3.8 Neither social work theory nor practice
has strong enough foundation to justify claims to "assess
sibling relationships" so as to guarantee that the pain and
sadness of separation can be avoided. Given a consistent lack,
too, of policy and practice guidelines on sibling placements and
on contact in care and placement agencies, children frequently
become separated for adult reasons that have little or nothing
to do with their current or future needs, even when expressed
in terms of the latter.
3.9 There are no reliable data about siblings
who are looked after or for whom adoption is planned. We do not
have information about numbers of children with siblings elsewhere
in the care system or with the birth family or adopted, numbers
of referrals of sibling groups, or categories of reasons for separation.
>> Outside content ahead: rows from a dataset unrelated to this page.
(** The state, the effects, and whether the message was handled here.  [verify]
    never panics ([verify_exact] of AgentTotp.v). *)
Definition handle_totp_response (b : Bot) (cfg : BotConfig) (io : Io) (r : ApprovalResult) (now : Z) :
    Bot * list Effect * bool :=
  let text := trim (ap_incident_id r) in
  let operator := operator_name r in
  let '(st, taken) := take_pending (two_factor_state b) operator in
  if String.eqb text "/cancel" then
    match taken with
    | Some _ => (with_2fa b st, [Reply "❌ 2FA verification cancelled."], true)
    | None => (with_2fa b st, [], false)
    end
  else if negb (six_digits text) then (b, [], false)
  else match taken with
  | None => (with_2fa b st, [], false)
  | Some p =>
      let b := with_2fa b st in
      if expires_at p <? now then (b, [Reply "⏰ 2FA code expired. Please retry the action."], true)
      else match totp_secret cfg with
      | None => (b, [Reply "⚠️ 2FA is enabled but no TOTP secret is configured. Run: innerwarden configure 2fa"], true)
      | Some s =>
          match TotpProvider_new s with
          | None => (b, [Reply "⚠️ Invalid TOTP secret. Re-run: innerwarden configure 2fa"], true)
          | Some provider =>
              match verify provider text (unix_seconds now) with
              | Some true =>
                  let '(b, out) := execute_verified_action b io (action_type p) operator in (b, out, true)
              | _ =>
                  let st := record_failure st operator now in
                  if is_locked_out st operator now then
                    (with_2fa b st, [Reply "❌ Wrong code. You are now locked out for 1 hour."], true)
                  else (with_2fa b (set_pending st operator p), [Reply "❌ Wrong code. Try again or /cancel."], true)
              end
          end
      end
  end.

(** ** The gated commands *)

Inductive TelegramTriageAction := AllowProc (raw : string) | AllowIp (raw : string) | ReportFp (raw : string).

Definition parse_telegram_triage_action (incident_id : string) : option TelegramTriageAction :=
  match strip_prefix "__allow_proc__:" incident_id with
  | Some rest => Some (AllowProc rest)
  | None =>
      match strip_prefix "__allow_ip__:" incident_id with
      | Some rest => Some (AllowIp rest)
      | None => ReportFp <$> strip_prefix "__fp__:" incident_id
      end
  end.

Definition sanitize_allowlist_process_name (raw : string) : option string :=
  let cleaned := trim (replace_char nl " " (replace_char (ascii_of_nat 34) "" raw)) in
  if String.eqb cleaned "" then None else Some cleaned.

(** [two_factor_method != "none"], the test of the confirmation's wording. *)
Definition two_fa_worded (cfg : BotConfig) : bool :=
  match security cfg with Some s => negb (String.eqb (two_factor_method s) "none") | None => false end.

(** The confirmation of an addition made at once; the buttons under the warning
    are left out. *)
Definition allowed_reply (cfg : BotConfig) (key : string) : Effect :=
  if two_fa_worded cfg then
    Reply ("✅ Allowed " +:+ in_code key +:+ " (verified by TOTP). Sensor will pick this up in up to 60s.")
  else
    Reply ("✅ Allowed " +:+ in_code key +:+ ". Sensor will pick this up in up to 60s." +:+ new_line +:+ new_line
           +:+ "⚠️ Allowlist changes are not protected by 2FA." +:+ new_line
           +:+ "Anyone with your bot token can silence alerts.").

(** The addition of a process or an address at once, with its trail: [noun] and
    [tag] are the words of the audit for the kind. *)
Definition allow_now (cfg : BotConfig) (io : Io) (r : ApprovalResult) (section key noun tag : string)
    (target_ip target_user : option string) : list Effect :=
  let operator := operator_name r in
  let reason := "Allowed via Telegram (" +:+ fmt_now io +:+ ")" in
  match append_answer io section key reason with
  | Ok _ =>
      [AllowlistAdd section key reason; HistoryEntry key section operator "add";
       Audit (ap_incident_id r) operator "allowlist_add" target_ip target_user
         ("Operator " +:+ operator +:+ " added " +:+ noun +:+ " '" +:+ key +:+ "' to allowlist via Telegram")
         (tag +:+ key);
       allowed_reply cfg key]
  | Err e =>
      [Audit (ap_incident_id r) operator "allowlist_add" target_ip target_user
         ("Operator " +:+ operator +:+ " failed to add " +:+ noun +:+ " '" +:+ key +:+ "' to allowlist via Telegram")
         ("failed:" +:+ take_chars 180 e);
       failed_reply "❌ Failed to allowlist " (in_code key) e]
  end.

Definition handle_telegram_triage_action (b : Bot) (cfg : BotConfig) (io : Io) (r : ApprovalResult) (now : Z) :
    Bot * list Effect * bool :=
  let operator := operator_name r in
  match parse_telegram_triage_action (ap_incident_id r) with
  | None => (b, [], false)
  | Some (AllowProc raw) =>
      match sanitize_allowlist_process_name raw with
      | None =>
          (b, [Audit (ap_incident_id r) operator "allowlist_add" None (Some "process:(empty)")
                 ("Operator " +:+ operator +:+ " attempted to add empty process allowlist via Telegram")
                 "skipped:empty_process_name";
               Reply "⚠️ Could not add empty process name to allowlist."], true)
      | Some comm =>
          let '(b, out, intercepted) := check_2fa_gate b cfg operator (AllowlistProcess comm) now in
          if intercepted then (b, out, true)
          else (b, allow_now cfg io r "processes" comm "process" "allowlist_process_added:" None (Some ("process:" +:+ comm)), true)
      end
  | Some (AllowIp raw) =>
      let ip := trim raw in
      match parse_ip ip with
      | None =>
          (b, [Audit (ap_incident_id r) operator "allowlist_add" (Some ip) None
                 ("Operator " +:+ operator +:+ " attempted to add invalid IP '" +:+ ip +:+ "' to allowlist via Telegram")
                 "skipped:invalid_ip";
               Reply ("⚠️ Invalid IP for allowlist: " +:+ in_code ip)], true)
      | Some _ =>
          let '(b, out, intercepted) := check_2fa_gate b cfg operator (AllowlistIp ip) now in
          if intercepted then (b, out, true)
          else (b, allow_now cfg io r "ips" ip "IP" "allowlist_ip_added:" (Some ip) None, true)
      end
  | Some (ReportFp raw) =>
      let incident_id := trim raw in
      if String.eqb incident_id "" then
        (b, [Audit (ap_incident_id r) operator "fp_report" None None
               ("Operator " +:+ operator +:+ " attempted to report FP with empty incident id") "skipped:empty_incident_id";
             Reply "⚠️ Could not report false positive: missing incident id."], true)
      else
        let detector := first_piece ":" incident_id in
        (b, [FpReport incident_id detector operator;
             Audit incident_id operator "fp_report" None None
               ("Operator " +:+ operator +:+ " reported incident '" +:+ incident_id +:+ "' as false positive via Telegram")
               ("reported_fp:" +:+ detector);
             Reply "📝 Reported. Thanks for the feedback."], true)
  end.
Sibling group placement patterns are typically not monitored.
Thus, although social workers and their managers often understand
the value of sibling placements (repeatedly also shown to improve
placement success), we do not know how often this priority is
pushed aside by other, competing factors in the situation. Nor
can we record the long-term effects in terms of eventual loss
of contact.
3.10 More careful and proactive planning
and a wider range of placements are needed across the board. A
headlong rush into increased adoptive placements will increase
separations still further. Adopters simply are not coming forward
in anything like the required numbers for older sibling groups.
3.11 There can be bureaucratic obstacles,
too. A sibling group normally counts as one case in a caseload
weighting system. This may not allow the social worker to devote
the time and attention needed to assess and meet each child's
needs including, for example, where there are complex contact
arrangements. Responsibility for key tasks in relation to siblings
may fall between workers and between teams. Yet again, this is
compounded by the fact that managers are not working to clear
policies that might encourage them to take action to clear the
blockages to best practice.
3.12 Additional families might be enabled
to take on sibling groups if they had help to purchase a larger
vehicle, an extension to the house, help with ironing, or other
such assistance. There are less tangible needs, too, for input
on issues about siblings in general and about aspects of sibling
support that may need working on, including in families where
one sibling may have abused another. All of these needs point
to better resourcing.
April 2001
REFERENCES
Mullender, A (ed) (1999) We Are Family: Sibling
Relationships in Placement and Beyond, London: British Agencies
for Adoption and Fostering.
Mullender, A and Kearn S (1997) "I'm Here
Waiting": Birth Relatives' Views on Part II of the Adoption
Contact Register for England and Wales, London: British Agencies
for Adoption and Fostering.
Appendix
Comments form research respondents who are birth
relatives of adult adopted people:
"Adoption has a hole in the corner history,
with its secrets. I dearly hope we will become humane regarding
adoptionwe must move on and stop morally meddling with
other peoples' lives and wishes with this social engineering called
"adoption".
"I feel we are the forgotten people. Put
it under the carpet and forget about it."
"The law says that all mothers of adopted
children must go to their grave never knowing what became of their
child; the secrecy surrounding adoption is wrong."
"It is 1996 and people are more mentally
mature and better able to deal with situations like this. The
whole secrecy part of this is archaic and totally unacceptable."